Cedarwinds Farm said:


> Love the pics!
> Our barn cats like the hay loft, too. Once, I reached for a bale that a cat was curled up on. The cat stared me dead in the eye and hissed. Do not mess with my hay bale, lady! Go get your own!


----------



## thefarmgirl (Jul 13, 2021)

happybleats said:


> Pretty kitty. Our dogs dig at our bales to make a bed for themselves


 thanks!


----------



## Goatastic43 (Jun 11, 2021)

Too cute! Trixie does that too, except she prefers straw. (Can someone say spoiled?! 😂) She has a a purfect (see what I did there?!) circle dug out in the straw for her bed.


----------



## Tanya (Mar 31, 2020)

We can learn such simple bedroom etiquette... hay, straw, leaves.... comfort supplied by nature


----------



## thefarmgirl (Jul 13, 2021)

And some more cats decided to join the bunch


----------



## thefarmgirl (Jul 13, 2021)




----------



## FizzyGoats (Apr 14, 2021)

So stinking cute!

I only have inside cats but I do want to get a few barn cats eventually. One of my kitties looks like she could be related to yours. 








This is what happens when I toss my coat on the counter instead of hanging it up.


----------



## Dandy Hill Farm (Aug 5, 2021)

What cute kitties (and puppers) you all have!!

Our cats love to sleep in the hay as well. One of ours looks very similar to your grey cat, @thefarmgirl. I need to get pictures of them in the hay soon. 

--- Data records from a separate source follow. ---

(* ===== verification/Request.v ===== *)
(** * Topology requests: [pkg/topology/request.go]

    Request payloads, their log form and their hash.  Values of the JSON
    object type are abstract: the code prints them with [%v] and encodes them
    with [encoding/json]. *)

From S2P Require Import Prelude GoStrings Topology.
Open Scope Z_scope.

Module Requests.

Section Data.
Context {any : Type}.

(** A nil map is [None]. *)
Abbreviation params := (option (gmap string any)).

Record Provider := MkProvider { pr_Name : string; Creds : params; pr_Params : params }.
Record Engine := MkEngine { en_Name : string; en_Params : params }.
Record Request := MkRequest {
  r_Provider : Provider;
  r_Engine : Engine;
  r_Nodes : list ComputeInstances
}.
Definition NewRequest (prv : Provider) (eng : Engine) : Request := MkRequest prv eng [].
End Data.
Arguments Provider : clear implicits.
Arguments Engine : clear implicits.
Arguments Request : clear implicits.

(** ** Log form *)

Definition cr : ascii := "013"%char.

(** [strings.ReplaceAll] of one byte. *)
Fixpoint replace_chr (c : ascii) (r s : string) : string :=
  match s with
  | "" => ""
  | String x s => if bool_decide (x = c) then r +:+ replace_chr c r s else String x (replace_chr c r s)
  end.

Definition escapeLineBreaks (s : string) : string :=
  replace_chr cr "\r" (replace_chr nl "\n" s).

Definition spacer (value : string) : string :=
  if decide (value = "") then "" else " " +:+ value.

(** [show]: the text of [%v]. *)
Definition map2string {T} (show : T → string) (m : option (gmap string T)) (prefix : string)
    (hide : bool) (suffix : string) : string :=
  let m := default ∅ m in
  escapeLineBreaks prefix +:+ ": [" +:+
  join " " ((λ key,
    if hide then escapeLineBreaks key +:+ ":***"
    else escapeLineBreaks (key +:+ ":" +:+ from_option show "" (m !! key))) <$> sorted_keys m) +:+
  "]" +:+ suffix.

Section String.
Context {any : Type} (show : any → string).

Definition Request_String (p : Request any) : string :=
  "TopologyRequest:" +:+ newline +:+
  "  Provider:" +:+ spacer (escapeLineBreaks (pr_Name (r_Provider p))) +:+ newline +:+
  map2string show (Creds (r_Provider p)) "  Credentials" true newline +:+
  map2string show (pr_Params (r_Provider p)) "  Parameters" false newline +:+
  "  Engine:" +:+ spacer (escapeLineBreaks (en_Name (r_Engine p))) +:+ newline +:+
  map2string show (en_Params (r_Engine p)) "  Parameters" false newline +:+
  "  Nodes:" +:+
  foldl (λ sb nodes,
    sb +:+ " " +:+ map2string id (Some (ci_Instances nodes)) (Region nodes) false "") "" (r_Nodes p) +:+
  newline.
End String.

(** ** Node names *)

Section Nodes.
Context `{RangeOrder}.

Definition GetNodeNameList (cis : list ComputeInstances) : list string :=
  foldl (λ nodes ci, nodes ++ (range (ci_Instances ci)).*2) [] cis.

Definition GetNodeNameMap (cis : list ComputeInstances) : gset string :=
  foldl (λ nodes ci, foldl (λ nodes kv, {[kv.2]} ∪ nodes) nodes (range (ci_Instances ci))) ∅ cis.
End Nodes.

(** ** Hash *)

Definition fnv_offset : Z := 14695981039346656037.
Definition fnv_prime : Z := 1099511628211.

(** FNV-1a, 64 bits. *)
Fixpoint fnv64a (h : Z) (data : string) : Z :=
  match data with
  | "" => h
  | String c data => fnv64a (Z.lxor h (chr_code c) * fnv_prime mod 2 ^ 64) data
  end.

Definition hex_digit (d : Z) : ascii :=
  ascii_of_nat (Z.to_nat (if d <? 10 then 48 + d else 87 + d)).
Fixpoint hex_go (fuel : nat) (z : Z) (acc : string) : string :=
  match fuel with
  | O => acc
  | S fuel =>
      let acc := String (hex_digit (z mod 16)) acc in
      if z <? 16 then acc else hex_go fuel (z / 16) acc
  end.
(** [%x] of a 64-bit unsigned integer. *)
Definition hex (z : Z) : string := hex_go 16 z "".

Section Hash.
Context {any : Type}.
(** [json.Marshal] of a request, [None] for an error. *)
Context (Marshal : Request any → option string).
(** [json.Unmarshal] into a zero request. *)
Context (Unmarshal : string → result string (Request any)).

Definition GetHash (obj : Request any) : option string :=
  data ← Marshal obj; Some (hex (fnv64a fnv_offset data)).

Definition Request_Hash (p : Request any) : option string :=
  GetHash (MkRequest (MkProvider (pr_Name (r_Provider p)) None (pr_Params (r_Provider p)))
                     (MkEngine (en_Name (r_Engine p)) (en_Params (r_Engine p))) []).

Definition GetTopologyRequest (body : string) : result string (Request any) :=
  if decide (body = "") then Ok (MkRequest (MkProvider "" None None) (MkEngine "" None) [])
  else map_err (λ e, "failed to parse payload: " +:+ e) (Unmarshal body).
End Hash.

(** The published test vector of FNV-1a. *)
Example fnv_ex : hex (fnv64a fnv_offset "foobar") = "85944171f73967e8".
Proof. vm_compute. reflexivity. Qed.

(** ** One line per field *)

Fixpoint count_chr (c : ascii) (s : string) : nat :=
  match s with "" => 0 | String x s => (if bool_decide (x = c) then 1 else 0) + count_chr c s end.

Lemma count_chr_app c a b : count_chr c (a +:+ b) = (count_chr c a + count_chr c b)%nat.
Proof. induction a as [|x a IH]; simpl; [done|]. rewrite IH. lia. Qed.

Lemma count_replace_eq c r s : count_chr c r = 0%nat → count_chr c (replace_chr c r s) = 0%nat.
Proof.
  intros Hr. induction s as [|x s IH]; simpl; [done|]. case_bool_decide as Hx; simpl.
  - rewrite count_chr_app. lia.
  - rewrite IH. by rewrite bool_decide_eq_false_2.
Qed.
Lemma count_replace_other c c' r s :
  count_chr c r = 0%nat → count_chr c s = 0%nat → count_chr c (replace_chr c' r s) = 0%nat.
Proof.
  intros Hr. induction s as [|x s IH]; simpl; [done|]. intros Hs. destruct (bool_decide (x = c')); simpl.
  - rewrite count_chr_app. lia.
  - rewrite IH by lia. lia.
Qed.

Definition breaks (s : string) : nat := (count_chr nl s + count_chr cr s)%nat.

Lemma breaks_app a b : breaks (a +:+ b) = (breaks a + breaks b)%nat.
Proof. unfold breaks. rewrite !count_chr_app. lia. Qed.

Lemma breaks_escape s : breaks (escapeLineBreaks s) = 0%nat.
Proof.
  unfold breaks, escapeLineBreaks. rewrite (count_replace_eq cr) by done.
  rewrite count_replace_other; [done|done|]. by apply count_replace_eq.
Qed.

Lemma breaks_spacer s : breaks (spacer (escapeLineBreaks s)) = 0%nat.
Proof. unfold spacer. case_decide; [done|]. by rewrite breaks_app, breaks_escape. Qed.

Lemma breaks_join l : Forall (λ s, breaks s = 0%nat) l → breaks (join " " l) = 0%nat.
Proof.
  induction 1 as [|x l Hx Hl IH]; [done|]. destruct l as [|y l]; [done|].
  change (join " " (x :: y :: l)) with (x +:+ " " +:+ join " " (y :: l)).
  rewrite !breaks_app, Hx, IH. done.
Qed.

Lemma breaks_map2string {T} (show : T → string) m prefix hide suffix :
  breaks (map2string show m prefix hide suffix) = breaks suffix.
Proof.
  unfold map2string. rewrite !breaks_app, breaks_escape, breaks_join; [done|].
  apply Forall_fmap, Forall_forall. intros key _. simpl. destruct hide; [|apply breaks_escape].
  by rewrite breaks_app, breaks_escape.
Qed.

Lemma map2string_hidden {T} (show : T → string) (m m' : gmap string T) prefix suffix :
  dom m = dom m' →
  map2string show (Some m) prefix true suffix = map2string show (Some m') prefix true suffix.
Proof.
  intros Hd. unfold map2string. simpl. rewrite (sorted_keys_same m m'); [done|].
  intros k. by rewrite <-!elem_of_dom, Hd.
Qed.

(** Whatever a client sends, the log form of a request has exactly seven
    line breaks, those of its own fields, so a request cannot forge a log
    line; and it does not depend on the values of the credentials. *)
Theorem request_log_safe {any} (show : any → string) (p : Request any) (creds : gmap string any) :
  breaks (Request_String show p) = 7%nat ∧
  ∀ creds', dom creds = dom creds' →
    let with_creds c := MkRequest (MkProvider (pr_Name (r_Provider p)) (Some c) (pr_Params (r_Provider p)))
                          (r_Engine p) (r_Nodes p) in
    Request_String show (with_creds creds) = Request_String show (with_creds creds').
Proof.
  split.
  - unfold Request_String. rewrite !breaks_app, !breaks_spacer, !breaks_map2string.
    assert (breaks (foldl (λ sb nodes, sb +:+ " " +:+
      map2string id (Some (ci_Instances nodes)) (Region nodes) false "") "" (r_Nodes p)) = 0%nat) as ->; [|done].
    apply (foldl_inv (λ sb, breaks sb = 0%nat)); [done|]. intros sb ci _ Hsb.
    by rewrite !breaks_app, Hsb, breaks_map2string.
  - intros creds' Hd with_creds. unfold Request_String, with_creds.
    cbn [r_Provider Creds pr_Name pr_Params r_Engine r_Nodes].
    by rewrite (map2string_hidden show creds creds' _ _ Hd).
Qed.

Example request_string_ex :
  Request_String id (MkRequest (MkProvider ("aws" +:+ newline +:+ "fake") (Some {["key" := "secret"]}) None)
      (MkEngine "slurm" None) []) =
  "TopologyRequest:" +:+ newline +:+ "  Provider: aws\nfake" +:+ newline +:+ "  Credentials: [key:***]" +:+
  newline +:+ "  Parameters: []" +:+ newline +:+ "  Engine: slurm" +:+ newline +:+ "  Parameters: []" +:+
  newline +:+ "  Nodes:" +:+ newline.
Proof. vm_compute. reflexivity. Qed.

End Requests.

You definitely need a good barn cat @FizzyGoats! Raven does a wonderful job catching mice. In fact, I just saw her eating a mouse earlier today!


----------



## thefarmgirl (Jul 13, 2021)

FizzyGoats said:


> So stinking cute!
> 
> I only have inside cats but I do want to get a few barn cats eventually. One of my kitties looks like she could be related to yours.
> View attachment 216685
> ...


Yes she does! We have a lot of tabby cats around our place!


----------



## thefarmgirl (Jul 13, 2021)

Dandy Hill Farm said:


> What cute kitties (and puppers) you all have!!
> 
> Our cats love to sleep in the hay as well. One of ours looks very similar to your grey cat, @thefarmgirl. I need to get pictures of them in the hay soon.
> 
> You definitely need a good barn cat @FizzyGoats! Raven does a wonderful job catching mice. In fact, I just saw her eating a mouse earlier today!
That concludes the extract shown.